Differential equations for the cuspoid canonical integrals

Abstract

Differential equations satisfied by the cuspoid canonical integrals I_n(a) are obtained for arbitrary values of n≥2, where n−1 is the codimension of the singularity and a=(ɑ_1,ɑ_2,...,ɑ_(n−1)). A set of linear coupled ordinary differential equations is derived for each step in the sequence I_n(0,0,...,0,0) →I_n(0,0,...,0,ɑ_(n−1)) →I_n(0,0,...,ɑ_(n−2),ɑ_(n−1)) →...→I_n(0,ɑ_2,...,ɑ_(n−2),ɑ_(n−1)) →I_n(ɑ_1,ɑ_2,...,ɑ_n−2,ɑ_(n−1)). The initial conditions for a given step are obtained from the solutions of the previous step.
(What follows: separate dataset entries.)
Lemma load_as_runs f p fs :
  load_as f p [] fs
  = (Done (load_result f (fs !! file_key p) (fs !! file_key (backup_path p))), [], fs).
Proof.
  unfold load_result, read_file, load_as.
  destruct f; [unfold load_from_file|unfold load_from_binary_file]; unfold or_abort at 1;
    rewrite ?read_to_string_runs, ?fs_read_runs; cbn;
    destruct (fs !! file_key p) as [bs|]; cbn; try done.
  - destruct (utf8_valid bs); cbn; [|done]. destruct (graph_of_json bs); [done|]. cbn.
    unfold or_abort. rewrite read_to_string_runs.
    destruct (fs !! file_key (backup_path p)) as [bs'|]; cbn; [|done].
    destruct (utf8_valid bs'); cbn; [|done]. by destruct (graph_of_json bs').
  - destruct (graph_of_bytes bs); [done|]. cbn. unfold or_abort. rewrite fs_read_runs.
    destruct (fs !! file_key (backup_path p)) as [bs'|]; cbn; [|done].
    by destruct (graph_of_bytes bs').
Qed.

Lemma save_as_runs f tags p s fl fs bs :
  snapshot_bytes f s = Ok bs →
  save_as f tags p s fl fs
  = match write_file_atomically_with_backup tags p bs fl fs with
    | (Done _, fl, fs) => (Done (Ok tt), fl, fs)
    | (Failed _, fl, fs) =>
        (Done (Err (SaveAborted match f with
                                | JsonFormat => "failed to write JSON graph file"
                                | BinaryFormat => "failed to write binary graph file"
                                end)), fl, fs)
    | (Crashed, fl, fs) => (Crashed, fl, fs)
    end.
Proof.
  unfold snapshot_bytes, save_as, save_to_file, save_to_binary_file.
  destruct f; intros Hbs; inv_ok.
  - rewrite Hbs. done.
  - match goal with Hp : to_binary_persisted s = _ |- _ => by rewrite Hp, Hbs end.
Qed.

(** ** The snapshot of a store reads back as the store *)

Definition reload s : GraphStore := from_persisted (to_persisted s).

Lemma reload_ok s : store_wf s → same_graph s (reload s) ∧ store_wf (reload s).
Proof.
  intros Hwf. destruct (rebuild_load_indexes_wf
    (bare_store (next_node_id s) (next_rel_id s) (nodes s) (rels s))) as [? Hsame];
    [apply (wf_ids_match _ Hwf)|]. split; [exact Hsame|done].
Qed.
End formats.

Section snapshots.
Context `{SerdeNumber} `{!SnapshotCodec} `{!SnapshotLaws}.
Implicit Types (s t : GraphStore) (p : Path) (fs : FileSys).

Lemma encode_props_ok props :
  props_safe props → ∃ bs, encode_props props = Ok bs ∧ decode_props bs = Ok props ∧
    map_Forall (λ key _, utf8_valid key = true) bs.
Proof.
  intros Hsafe. destruct (bt_try_map_total (λ value, ok_or (json_of_value value)
    (SaveAborted "failed to encode property value")) props) as [bs Hbs].
  { intros key v _. destruct (json_of_value_total v) as [b ->]. by eexists. }
  exists bs. split_and!; [done| |].
  - eapply bt_try_map_inverse; [exact Hbs|]. intros key v b Hv Hb%ok_or_Ok.
    apply ok_or_Ok. eapply value_of_json_of; [done|]. by eapply (Hsafe key v).
  - intros key b Hb. pose proof (bt_try_map_Ok _ _ _ Hbs key) as Hk. rewrite Hb in Hk.
    destruct (props !! key) as [v|] eqn:Hv; [|done]. by eapply (Hsafe key v).
Qed.

Lemma to_binary_ok s :
  graph_safe (to_persisted s) →
  ∃ b, to_binary_persisted s = Ok b ∧ binary_strings_ok b ∧ from_binary_persisted b = Ok (reload s).
Proof.
  intros [Hns Hrs]. cbn in *.
  assert (∀ k n, nodes s !! k = Some n → ∃ b, encode_node n = Ok b ∧ decode_node b = Ok n ∧
    Forall (λ l, utf8_valid l = true) (bn_labels b) ∧
    map_Forall (λ key _, utf8_valid key = true) (bn_props b)) as Hn.
  { intros k n Hk. destruct (Hns k n Hk) as [? (bs & He & Hd & ?)%encode_props_ok].
    eexists. unfold encode_node, decode_node. rewrite He. split; [done|]. cbn.
    rewrite Hd. by destruct n. }
  assert (∀ k r, rels s !! k = Some r → ∃ b, encode_rel r = Ok b ∧ decode_rel b = Ok r ∧
    utf8_valid (br_rel_type b) = true ∧
    map_Forall (λ key _, utf8_valid key = true) (br_props b)) as Hr.
  { intros k r Hk. destruct (Hrs k r Hk) as [? (bs & He & Hd & ?)%encode_props_ok].
    eexists. unfold encode_rel, decode_rel. rewrite He. split; [done|]. cbn.
    rewrite Hd. by destruct r. }
  destruct (bt_try_map_total encode_node (nodes s)) as [ns Hens];
    [intros k n Hk; destruct (Hn k n Hk) as (? & ? & _); eauto|].
  destruct (bt_try_map_total encode_rel (rels s)) as [rs Hers];
    [intros k n Hk; destruct (Hr k n Hk) as (? & ? & _); eauto|].
  eexists. unfold to_binary_persisted. rewrite Hens. cbn. rewrite Hers. cbn.
  split_and!; [done| |].
  - split; cbn; intros k b Hb;
      [pose proof (bt_try_map_Ok _ _ _ Hens k) as Hk|pose proof (bt_try_map_Ok _ _ _ Hers k) as Hk];
      rewrite Hb in Hk; case_match; try done.
    + destruct (Hn k _ ltac:(done)) as (b' & Hb' & _ & ?). rewrite Hk in Hb'. by injection Hb' as <-.
    + destruct (Hr k _ ltac:(done)) as (b' & Hb' & _ & ?). rewrite Hk in Hb'. by injection Hb' as <-.
  - unfold from_binary_persisted. cbn.
    rewrite (bt_try_map_inverse _ decode_node _ _ Hens);
      [|intros k n b Hk Hb; destruct (Hn k n Hk) as (? & ? & ? & ?); congruence]. cbn.
    rewrite (bt_try_map_inverse _ decode_rel _ _ Hers);
      [|intros k n b Hk Hb; destruct (Hr k n Hk) as (? & ? & ? & ?); congruence]. done.
Qed.

(** Either format writes bytes that read back as the store. *)
Lemma snapshot_ok f s :
  graph_safe (to_persisted s) →
  ∃ bs, snapshot_bytes f s = Ok bs ∧ readable f bs = true ∧ snapshot_of f bs = Some (Ok (reload s)).
Proof.
  intros Hsafe. destruct f; cbn.
  - destruct (json_of_graph_total (to_persisted s)) as [b Hb]. exists b.
    rewrite Hb, (json_of_graph_utf8 _ _ Hb), (graph_of_json_of _ _ Hb Hsafe). done.
  - destruct (to_binary_ok s Hsafe) as (b & -> & Hstr & Hback).
    destruct (bytes_of_graph_total b) as [bs Hbs]. exists bs. cbn.
    rewrite Hbs, (graph_of_bytes_of _ _ Hbs Hstr). cbn. by rewrite Hback.
Qed.

Lemma load_result_primary f bs r backup :
  readable f bs = true → snapshot_of f bs = Some r → load_result f (Some bs) backup = r.
Proof. intros Hr Hs. unfold load_result, read_file. cbn. by rewrite Hr, Hs. Qed.

(** A save that ends in any way leaves a file that loads as before or as saved. *)
Lemma save_outcome f tags p s t0 fl fs r fl' fs' :
  graph_safe (to_persisted s) →
  load_as f p [] fs = (Done (Ok t0), [], fs) →
  save_as f tags p s fl fs = (r, fl', fs') →
  ∃ t, load_as f p [] fs' = (Done (Ok t), [], fs') ∧ (t = t0 ∨ t = reload s) ∧
       (r = Done (Ok tt) → t = reload s).
Proof.
  intros Hsafe Hload Hsave. destruct (snapshot_ok f s Hsafe) as (bs & Hbs & Hread & Hof).
  rewrite (save_as_runs _ _ _ _ _ _ _ Hbs) in Hsave. rewrite load_as_runs in Hload.
  injection Hload as Hload.
  destruct (write_file_atomically_with_backup tags p bs fl fs) as [[r1 fl1] fs1] eqn:Hw.
  assert (fs' = fs1 ∧ (r = Done (Ok tt) → r1 = Done tt)) as [-> Hr]
    by (destruct r1 as [[]|e|]; injection Hsave as <- <- <-; by split).
  apply (io_post_run _ _ _ _ _ _ _ (write_with_backup_post tags p bs fs)) in Hw
    as [_ Hfile Hbackup Hdone].
  setoid_rewrite load_as_runs.
  assert (fs1 !! file_key p = Some bs →
    load_result f (fs1 !! file_key p) (fs1 !! file_key (backup_path p)) = Ok (reload s)) as Hnew.
  { intros ->. by apply load_result_primary. }
  destruct Hfile as [Hold|Hfile].
  - destruct Hbackup as [Hb|[_ Hfile]]; [|exists (reload s); rewrite Hnew by done; naive_solver].
    rewrite Hold, Hb, Hload. exists t0. split_and!; [done|by left|].
    intros Hr1. destruct (Hdone (Hr Hr1)) as [Hfile _].
    specialize (Hnew Hfile). rewrite Hold, Hb, Hload in Hnew. by injection Hnew.
  - exists (reload s). rewrite Hnew by done. naive_solver.
Qed.

(** With no fault and no leftover temporary file, what is saved is loaded. *)
Lemma save_then_load f tags p s fs :
  graph_safe (to_persisted s) →
  fs !! file_key (atomic_temp_path tags.1 p) = None →
  fs !! file_key (atomic_temp_path tags.2 (backup_path p)) = None →
  ∃ fs', save_as f tags p s [] fs = (Done (Ok tt), [], fs') ∧
    load_as f p [] fs' = (Done (Ok (reload s)), [], fs').
Proof.
  intros Hsafe Ht1 Ht2. destruct (snapshot_ok f s Hsafe) as (bs & Hbs & Hread & Hof).
  exists (<[file_key (backup_path p) := bs]> (<[file_key p := bs]> fs)).
  rewrite (save_as_runs _ _ _ _ _ _ _ Hbs), write_with_backup_runs by done.
  rewrite load_as_runs, lookup_insert_ne, lookup_insert_eq by apply backup_path_ne.
  by rewrite (load_result_primary _ _ _ _ Hread Hof).
Qed.



(** after a completed save, a file overwritten with bytes its format does
    not decode still loads from the backup, except that a JSON file that is no
    longer UTF-8, and a file that is gone, do not. *)
Theorem damaged_file_recovery f tags p s fs fs' damaged :
  store_wf s → graph_safe (to_persisted s) →
  save_as f tags p s [] fs = (Done (Ok tt), [], fs') →
  snapshot_of f damaged = None →
  (load_as f p [] (<[file_key p := damaged]> fs')).1.1 =
    Done (if readable f damaged then Ok (reload s) else Err (read_error f)) ∧
  (load_as f p [] (delete (file_key p) fs')).1.1 = Done (Err (read_error f)).
Proof.
  intros Hwf Hsafe Hsave Hbad. destruct (snapshot_ok f s Hsafe) as (bs & Hbs & Hread & Hof).
  rewrite (save_as_runs _ _ _ _ _ _ _ Hbs) in Hsave.
  destruct (write_file_atomically_with_backup tags p bs [] fs) as [[[[]|e|] fl1] fs1] eqn:Hw;
    [|done..]. injection Hsave as -> ->.
  apply (io_post_run _ _ _ _ _ _ _ (write_with_backup_post tags p bs fs)) in Hw
    as [_ _ _ Hdone]. destruct (Hdone eq_refl) as [_ Hb].
  rewrite !load_as_runs. unfold load_result, read_file. cbn.
  rewrite lookup_insert_eq, lookup_insert_ne, lookup_delete_eq, Hb
    by apply not_eq_sym, backup_path_ne. cbn.
  split; [|done]. destruct (readable f damaged); [|done]. cbn.
  by rewrite Hbad, Hread, Hof.
Qed.
End snapshots.

(** ** A serializer the laws hold of, and the theorems at a small store *)

Section witness.
#[local] Existing Instance serde_default.

#[export] Instance PersistedGraphStore_eq_dec : EqDecision PersistedGraphStore.
Proof. solve_decision. Defined.
#[export] Program Instance PersistedGraphStore_countable : Countable PersistedGraphStore :=
  inj_countable' (λ p, (pg_next_node_id p, pg_next_rel_id p, pg_nodes p, pg_rels p))
    (λ '(nn, nr, ns, rs), {| pg_next_node_id := nn; pg_next_rel_id := nr;
                             pg_nodes := ns; pg_rels := rs |}) _.
Next Obligation. by intros []. Qed.

#[export] Instance BinaryStoredNode_eq_dec : EqDecision BinaryStoredNode.
Proof. solve_decision. Defined.
#[export] Program Instance BinaryStoredNode_countable : Countable BinaryStoredNode :=
  inj_countable' (λ n, (bn_id n, bn_labels n, bn_props n))
    (λ '(i, l, p), {| bn_id := i; bn_labels := l; bn_props := p |}) _.
Next Obligation. by intros []. Qed.

#[export] Instance BinaryStoredRel_eq_dec : EqDecision BinaryStoredRel.
Proof. solve_decision. Defined.
#[export] Program Instance BinaryStoredRel_countable : Countable BinaryStoredRel :=
  inj_countable' (λ r, (br_id r, br_rel_type r, br_from r, br_to r, br_props r))
    (λ '(i, t, f, o, p), {| br_id := i; br_rel_type := t; br_from := f; br_to := o;
                            br_props := p |}) _.
Next Obligation. by intros []. Qed.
As examples of the formalism, the differential equations for n=2 (fold), n=3 (cusp), n=4 (swallowtail), and n=5 (butterfly) are given explicitly. In addition, iterative and algebraic methods are described for determining the parameters a that are required in the uniform asymptotic cuspoid approximation for oscillating integrals with many coalescing saddle points. The results in this paper unify and generalize previous researches on the properties of the cuspoid canonical integrals and their partial derivatives.